The ICOSLG (Inducible T-cell Costimulator Ligand), also known as ICOSL or CD275. is a member of the B7 family of costimulatory molecules. It is primarily expressed on antigen-presenting cells (APCs), such as B cells, dendritic cells, and macrophages, as well as certain non-hematopoietic cells. ICOSLG binds to its receptor ICOS (CD278) on activated T cells, playing a critical role in modulating adaptive immune responses. This interaction enhances T-cell activation, differentiation, and survival, particularly influencing the function of follicular helper T cells (Tfh) and regulatory T cells (Treg).
ICOSLG-ICOS signaling is pivotal in balancing immune activation and tolerance. It promotes cytokine production (e.g., IL-10. IL-4. IL-17) and supports germinal center formation, antibody class switching, and T-cell-dependent B-cell responses. Dysregulation of this pathway is implicated in autoimmune diseases, chronic inflammation, and cancer. For instance, elevated ICOSLG expression in tumors may contribute to immunosuppressive microenvironments.

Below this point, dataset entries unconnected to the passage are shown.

Lemma verify_all_eq (verify_links : bool) (url : string) (links : list Link)
      (w : World) :
  exists url' out,
    verify_all env verify_links url links w
    = ((url', if verify_links
              then map (probe env) (firstn 50 (list_of_set env (map l_url links)))
              else []),
       add_out out w).
Proof.
  unfold verify_all. destruct verify_links.
  - unfold bind. rewrite print_add_out. unfold enumerate.
    destruct (verify_loop (List.length (list_of_set env (map l_url links)))
                          (firstn 50 (list_of_set env (map l_url links)))
                          0 url []
                          (add_out ["Verifying " +:+ str_of_nat (List.length links)
                                    +:+ " links..."] w))
      as [out Hout].
    rewrite Hout, add_out_add_out. eauto.
  - exists url, []. unfold ret. now rewrite add_out_nil.
Qed.

(** A year whose fetch fails yields nothing and only prints. *)
Lemma scrape_year_fails (year : Z) (verify_links : bool) (w : World) :
  fetch_fails env year = true ->
  scrape_year env year verify_links w = (None, add_out (fetch_log env year) w).
Proof.
  unfold fetch_fails, scrape_year, fetch_log, fetch_page.
  destruct (requests_get env (get_url_for_year year)) as [html|e]; intros H.
  - unfold bind, ret. rewrite print_add_out.
    destruct html; [reflexivity | discriminate].
  - unfold bind, ret. rewrite !print_add_out, add_out_add_out. reflexivity.
Qed.
Definition get_batch_wallets (batch_number total_batches : Z)
    (all_wallets : WalletFiles) : pyresult (list Wallet) :=
  let flat_wallets := flatten all_wallets in
  let total_wallets := Z.of_nat (length flat_wallets) in
  if total_wallets =? 0 then Ret []
  else
    match batch_size total_batches total_wallets with
    | Raise e => Raise e
    | Ret size =>
        Ret (slice flat_wallets (start_idx batch_number size)
                   (end_idx batch_number size total_wallets))
    end.

(** The slices of batches [1..total_batches], in batch order. *)
Definition all_batches (total_batches : Z) (all_wallets : WalletFiles)
    : list (pyresult (list Wallet)) :=
  map (fun k => get_batch_wallets (Z.of_nat k) total_batches all_wallets)
      (seq 1 (Z.to_nat total_batches)).

End Partitioner.

(** ** tenacity: the [@retry] decorator

    The decorator of the two provider methods is
    [@retry(stop=stop_after_attempt(3),
            wait=wait_exponential(multiplier=1, min=4, max=10))].
    tenacity is a third-party package; the definitions below follow its
    documented behaviour: the wrapped call is attempted, a raise is
    followed by the stop test on the number of attempts made so far, and
    either [RetryError] is raised or the wait is slept and the call is
    attempted again. *)

Module Tenacity.

(** [wait_exponential(multiplier, min, max)] after attempt
    [attempt_number] (counted from 1). *)
Definition wait_exponential (multiplier min max : Z) (attempt_number : nat) : Z :=
  Z.max (Z.max 0 min) (Z.min (multiplier * 2 ^ (Z.of_nat attempt_number - 1)) max).
(** When no two records share a key, the sorted list depends on which
    records come in, not on the order they come in. *)
Lemma sort_by_key_order_free (l1 l2 : list A) :
  Permutation l1 l2 -> NoDup (map key l1) ->
  sort_by_key key l1 = sort_by_key key l2.
Proof.
  intros Hp Hnd. apply stable_sorted_unique with (key := key).
  - apply sort_by_key_sorted.
  - apply sort_by_key_sorted.
  - intros k. rewrite !sort_by_key_stable. apply short_permutation_eq.
    + now apply Permutation_filter_same.
    + now apply with_key_at_most_one.
Qed.

End SortOrderFacts.

(** ** More on the drawable dictionary exporter *)

Section YddMore.
  Import Ydd.
  Context {Skeleton Geometry : Type} {collab : Collaborators Skeleton Geometry}.

Lemma find_first_split {A : Type} (f : A -> bool) (l : list A) :
  match find f l with
  | Some a =>
      exists before after,
        l = before ++ a :: after /\ f a = true
        /\ Forall (fun c => f c = false) before
  | None => Forall (fun c => f c = false) l
  end.
Proof.
  induction l as [|x l IH]; simpl; [constructor|].
  destruct (f x) eqn:E.
  - exists [], l. repeat split; [exact E|constructor].
  - destruct (find f l) as [a|].
    + destruct IH as [before [after [-> [Ha Hb]]]].
      exists (x :: before), after. repeat split; [exact Ha|now constructor].
    + now constructor.
Qed.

Antibodies targeting ICOSLG are being explored therapeutically to either block or enhance its signaling. In autoimmune contexts, blocking antibodies aim to inhibit pathogenic T-cell activation. Conversely, agonist antibodies may boost anti-tumor immunity by stimulating effector T cells. Clinical trials are evaluating their safety and efficacy, highlighting ICOSLG's potential as a versatile immunomodulatory target.